_DATA_:
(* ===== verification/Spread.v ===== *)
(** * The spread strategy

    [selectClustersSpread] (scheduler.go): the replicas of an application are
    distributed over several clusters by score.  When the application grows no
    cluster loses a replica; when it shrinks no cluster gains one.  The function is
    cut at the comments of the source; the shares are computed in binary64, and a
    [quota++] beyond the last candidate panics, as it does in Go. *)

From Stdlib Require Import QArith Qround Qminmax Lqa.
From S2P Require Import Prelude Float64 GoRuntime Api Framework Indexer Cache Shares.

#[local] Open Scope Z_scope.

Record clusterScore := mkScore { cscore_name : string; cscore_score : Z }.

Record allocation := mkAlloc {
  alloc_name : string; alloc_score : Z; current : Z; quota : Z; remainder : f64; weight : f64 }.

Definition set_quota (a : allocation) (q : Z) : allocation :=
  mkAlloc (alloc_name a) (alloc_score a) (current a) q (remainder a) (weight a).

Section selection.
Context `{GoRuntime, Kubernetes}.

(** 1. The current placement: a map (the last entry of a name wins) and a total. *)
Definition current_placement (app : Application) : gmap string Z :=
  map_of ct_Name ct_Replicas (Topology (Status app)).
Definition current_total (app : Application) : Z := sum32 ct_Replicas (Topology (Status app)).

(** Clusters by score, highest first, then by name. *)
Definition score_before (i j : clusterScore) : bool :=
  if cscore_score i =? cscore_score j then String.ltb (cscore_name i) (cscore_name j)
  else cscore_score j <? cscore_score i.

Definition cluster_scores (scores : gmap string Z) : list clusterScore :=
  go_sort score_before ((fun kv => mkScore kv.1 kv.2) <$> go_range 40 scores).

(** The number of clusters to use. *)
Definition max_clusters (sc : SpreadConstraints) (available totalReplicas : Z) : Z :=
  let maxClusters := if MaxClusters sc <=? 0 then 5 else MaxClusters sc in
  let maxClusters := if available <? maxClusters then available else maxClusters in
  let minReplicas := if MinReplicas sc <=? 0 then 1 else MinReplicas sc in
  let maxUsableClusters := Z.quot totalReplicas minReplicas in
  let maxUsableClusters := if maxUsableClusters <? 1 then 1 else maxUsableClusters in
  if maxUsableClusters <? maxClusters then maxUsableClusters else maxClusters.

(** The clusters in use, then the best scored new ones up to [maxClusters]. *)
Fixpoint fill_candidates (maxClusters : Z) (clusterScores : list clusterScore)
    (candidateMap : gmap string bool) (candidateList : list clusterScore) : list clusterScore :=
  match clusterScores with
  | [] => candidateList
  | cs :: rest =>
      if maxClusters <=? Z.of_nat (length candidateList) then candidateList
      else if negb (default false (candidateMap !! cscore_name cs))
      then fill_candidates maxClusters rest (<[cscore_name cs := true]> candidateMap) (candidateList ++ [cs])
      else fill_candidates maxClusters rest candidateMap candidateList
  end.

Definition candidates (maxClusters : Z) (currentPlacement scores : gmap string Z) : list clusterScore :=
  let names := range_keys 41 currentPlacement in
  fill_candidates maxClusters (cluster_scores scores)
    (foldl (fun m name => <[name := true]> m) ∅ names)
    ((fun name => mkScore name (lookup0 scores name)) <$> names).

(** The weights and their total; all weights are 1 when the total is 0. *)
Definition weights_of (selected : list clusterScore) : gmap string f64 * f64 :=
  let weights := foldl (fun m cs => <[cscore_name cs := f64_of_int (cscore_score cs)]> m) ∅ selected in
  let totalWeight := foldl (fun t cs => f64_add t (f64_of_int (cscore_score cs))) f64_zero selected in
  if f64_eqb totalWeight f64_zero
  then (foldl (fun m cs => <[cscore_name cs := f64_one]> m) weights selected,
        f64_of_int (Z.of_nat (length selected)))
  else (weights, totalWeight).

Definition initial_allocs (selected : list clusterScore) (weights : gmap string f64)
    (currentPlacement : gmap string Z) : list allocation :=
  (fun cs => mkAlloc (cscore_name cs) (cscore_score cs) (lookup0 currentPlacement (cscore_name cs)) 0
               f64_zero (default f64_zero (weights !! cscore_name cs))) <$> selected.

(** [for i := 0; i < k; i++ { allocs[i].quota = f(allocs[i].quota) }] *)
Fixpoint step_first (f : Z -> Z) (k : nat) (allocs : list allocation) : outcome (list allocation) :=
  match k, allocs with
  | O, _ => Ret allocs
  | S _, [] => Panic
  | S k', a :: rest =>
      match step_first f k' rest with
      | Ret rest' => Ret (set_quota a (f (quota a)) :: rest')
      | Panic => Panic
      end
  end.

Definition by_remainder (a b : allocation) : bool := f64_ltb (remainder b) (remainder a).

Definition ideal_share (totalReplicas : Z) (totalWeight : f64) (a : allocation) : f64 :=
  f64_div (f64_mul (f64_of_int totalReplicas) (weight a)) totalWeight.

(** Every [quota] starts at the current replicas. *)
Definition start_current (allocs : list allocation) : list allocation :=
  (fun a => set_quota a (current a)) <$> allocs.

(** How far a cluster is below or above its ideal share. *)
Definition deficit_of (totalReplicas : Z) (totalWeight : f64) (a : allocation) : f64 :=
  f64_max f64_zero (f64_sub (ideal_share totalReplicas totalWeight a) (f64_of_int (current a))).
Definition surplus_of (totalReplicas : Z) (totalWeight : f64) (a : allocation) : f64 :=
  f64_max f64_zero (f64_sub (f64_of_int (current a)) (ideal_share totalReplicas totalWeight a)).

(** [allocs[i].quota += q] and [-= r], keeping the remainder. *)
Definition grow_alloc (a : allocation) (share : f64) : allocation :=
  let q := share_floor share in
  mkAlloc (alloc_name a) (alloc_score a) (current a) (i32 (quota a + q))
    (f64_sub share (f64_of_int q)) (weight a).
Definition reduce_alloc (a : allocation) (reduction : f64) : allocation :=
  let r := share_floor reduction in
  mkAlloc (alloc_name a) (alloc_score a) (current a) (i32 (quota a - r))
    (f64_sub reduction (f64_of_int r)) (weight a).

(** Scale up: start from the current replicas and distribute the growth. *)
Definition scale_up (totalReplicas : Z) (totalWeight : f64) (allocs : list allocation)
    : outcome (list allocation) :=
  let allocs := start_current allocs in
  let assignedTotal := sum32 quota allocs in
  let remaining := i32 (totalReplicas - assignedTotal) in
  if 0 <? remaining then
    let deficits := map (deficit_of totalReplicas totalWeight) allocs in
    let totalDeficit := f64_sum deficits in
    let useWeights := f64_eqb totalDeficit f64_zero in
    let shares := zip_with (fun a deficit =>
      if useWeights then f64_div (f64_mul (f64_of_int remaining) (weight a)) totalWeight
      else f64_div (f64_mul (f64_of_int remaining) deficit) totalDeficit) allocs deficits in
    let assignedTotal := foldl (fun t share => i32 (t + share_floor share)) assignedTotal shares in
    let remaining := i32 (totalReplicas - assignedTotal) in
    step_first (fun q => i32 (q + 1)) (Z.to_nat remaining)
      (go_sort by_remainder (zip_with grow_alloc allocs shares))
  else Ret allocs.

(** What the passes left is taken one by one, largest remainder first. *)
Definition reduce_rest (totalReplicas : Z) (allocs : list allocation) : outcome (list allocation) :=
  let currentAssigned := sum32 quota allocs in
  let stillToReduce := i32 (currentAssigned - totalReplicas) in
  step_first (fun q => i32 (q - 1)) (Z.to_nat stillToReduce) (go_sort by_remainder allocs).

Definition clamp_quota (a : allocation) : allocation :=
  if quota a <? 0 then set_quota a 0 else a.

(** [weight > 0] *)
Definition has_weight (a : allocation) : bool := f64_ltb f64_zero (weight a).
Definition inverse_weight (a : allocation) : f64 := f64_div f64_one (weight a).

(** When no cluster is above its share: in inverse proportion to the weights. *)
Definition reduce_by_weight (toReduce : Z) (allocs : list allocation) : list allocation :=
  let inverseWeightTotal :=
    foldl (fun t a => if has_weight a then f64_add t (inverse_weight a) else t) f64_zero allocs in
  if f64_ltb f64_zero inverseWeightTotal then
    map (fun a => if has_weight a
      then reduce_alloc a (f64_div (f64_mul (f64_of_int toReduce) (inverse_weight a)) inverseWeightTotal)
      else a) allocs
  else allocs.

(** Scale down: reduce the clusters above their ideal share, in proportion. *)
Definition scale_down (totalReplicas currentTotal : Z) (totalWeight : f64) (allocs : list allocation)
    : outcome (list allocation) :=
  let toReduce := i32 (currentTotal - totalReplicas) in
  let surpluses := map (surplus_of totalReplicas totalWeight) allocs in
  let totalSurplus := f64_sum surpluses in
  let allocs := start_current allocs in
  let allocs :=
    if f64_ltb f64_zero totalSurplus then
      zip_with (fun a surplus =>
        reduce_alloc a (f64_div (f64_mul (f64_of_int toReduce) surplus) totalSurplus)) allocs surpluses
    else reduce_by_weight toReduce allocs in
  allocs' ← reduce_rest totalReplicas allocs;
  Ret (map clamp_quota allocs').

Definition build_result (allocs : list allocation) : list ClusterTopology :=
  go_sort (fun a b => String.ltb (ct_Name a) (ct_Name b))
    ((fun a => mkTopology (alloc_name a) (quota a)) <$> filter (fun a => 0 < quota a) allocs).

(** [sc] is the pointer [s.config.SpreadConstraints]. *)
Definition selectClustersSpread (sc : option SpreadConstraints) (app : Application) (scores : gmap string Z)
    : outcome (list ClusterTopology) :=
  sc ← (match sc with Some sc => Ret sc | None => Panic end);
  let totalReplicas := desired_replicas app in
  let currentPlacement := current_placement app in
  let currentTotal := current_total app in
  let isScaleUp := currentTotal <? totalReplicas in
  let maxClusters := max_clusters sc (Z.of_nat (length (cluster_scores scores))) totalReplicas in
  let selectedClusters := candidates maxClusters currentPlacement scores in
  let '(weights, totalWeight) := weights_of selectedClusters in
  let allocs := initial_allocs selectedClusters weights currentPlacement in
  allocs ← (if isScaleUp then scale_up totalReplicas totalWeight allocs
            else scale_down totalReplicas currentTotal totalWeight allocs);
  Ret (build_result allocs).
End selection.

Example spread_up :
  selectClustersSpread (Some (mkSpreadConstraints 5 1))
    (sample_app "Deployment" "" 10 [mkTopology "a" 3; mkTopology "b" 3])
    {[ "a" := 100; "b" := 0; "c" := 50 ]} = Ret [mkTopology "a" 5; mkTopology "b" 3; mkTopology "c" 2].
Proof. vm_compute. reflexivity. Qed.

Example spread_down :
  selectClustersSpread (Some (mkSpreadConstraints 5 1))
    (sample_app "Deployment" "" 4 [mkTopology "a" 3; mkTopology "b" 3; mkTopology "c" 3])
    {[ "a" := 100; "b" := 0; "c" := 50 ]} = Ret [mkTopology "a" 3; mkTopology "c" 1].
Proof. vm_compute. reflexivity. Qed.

--

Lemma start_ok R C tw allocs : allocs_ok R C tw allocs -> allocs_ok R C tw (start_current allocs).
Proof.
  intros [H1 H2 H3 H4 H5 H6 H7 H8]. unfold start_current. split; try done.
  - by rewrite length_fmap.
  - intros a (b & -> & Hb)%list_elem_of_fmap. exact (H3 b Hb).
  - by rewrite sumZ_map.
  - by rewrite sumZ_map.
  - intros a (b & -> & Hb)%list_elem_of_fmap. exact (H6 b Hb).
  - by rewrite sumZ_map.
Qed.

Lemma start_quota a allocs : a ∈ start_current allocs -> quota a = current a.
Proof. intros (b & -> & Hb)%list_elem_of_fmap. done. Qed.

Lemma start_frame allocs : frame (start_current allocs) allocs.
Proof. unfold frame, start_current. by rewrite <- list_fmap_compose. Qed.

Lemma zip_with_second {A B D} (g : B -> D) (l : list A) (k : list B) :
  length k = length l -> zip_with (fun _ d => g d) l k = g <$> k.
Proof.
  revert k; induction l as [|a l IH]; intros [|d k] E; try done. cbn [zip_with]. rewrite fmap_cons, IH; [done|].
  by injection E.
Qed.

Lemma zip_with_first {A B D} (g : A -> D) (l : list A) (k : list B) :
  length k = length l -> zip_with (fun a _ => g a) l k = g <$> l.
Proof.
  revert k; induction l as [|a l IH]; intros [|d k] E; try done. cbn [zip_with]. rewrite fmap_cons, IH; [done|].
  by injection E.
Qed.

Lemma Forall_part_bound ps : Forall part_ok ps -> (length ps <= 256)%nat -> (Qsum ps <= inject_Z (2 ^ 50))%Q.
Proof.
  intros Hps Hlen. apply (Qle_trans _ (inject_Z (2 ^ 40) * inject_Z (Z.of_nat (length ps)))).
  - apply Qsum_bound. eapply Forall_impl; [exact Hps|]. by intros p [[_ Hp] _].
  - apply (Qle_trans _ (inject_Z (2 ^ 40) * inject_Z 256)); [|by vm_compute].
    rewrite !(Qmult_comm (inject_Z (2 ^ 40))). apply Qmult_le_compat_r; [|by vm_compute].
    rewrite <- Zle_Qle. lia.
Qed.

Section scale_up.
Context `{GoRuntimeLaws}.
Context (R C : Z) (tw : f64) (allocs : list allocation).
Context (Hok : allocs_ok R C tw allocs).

---

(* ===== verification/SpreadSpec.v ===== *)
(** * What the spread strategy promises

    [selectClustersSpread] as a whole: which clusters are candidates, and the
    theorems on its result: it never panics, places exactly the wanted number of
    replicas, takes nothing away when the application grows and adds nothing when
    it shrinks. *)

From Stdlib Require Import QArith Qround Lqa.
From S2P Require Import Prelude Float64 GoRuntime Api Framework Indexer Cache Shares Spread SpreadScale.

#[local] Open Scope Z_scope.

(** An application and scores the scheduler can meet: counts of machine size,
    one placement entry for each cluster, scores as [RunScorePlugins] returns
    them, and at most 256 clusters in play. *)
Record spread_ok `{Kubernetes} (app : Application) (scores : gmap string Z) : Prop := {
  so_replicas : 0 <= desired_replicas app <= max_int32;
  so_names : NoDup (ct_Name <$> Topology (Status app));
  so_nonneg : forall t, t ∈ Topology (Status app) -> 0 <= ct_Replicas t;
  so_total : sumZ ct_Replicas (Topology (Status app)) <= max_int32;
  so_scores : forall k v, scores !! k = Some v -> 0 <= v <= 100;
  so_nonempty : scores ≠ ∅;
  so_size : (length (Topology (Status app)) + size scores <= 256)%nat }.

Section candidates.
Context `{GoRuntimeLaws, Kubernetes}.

_INSTRUCTIONS FOR THE TASK_:
Every line of the entries above that contains the word "remaining" must be tallied, and the number alone reported.

_TASK SOLUTION_:
6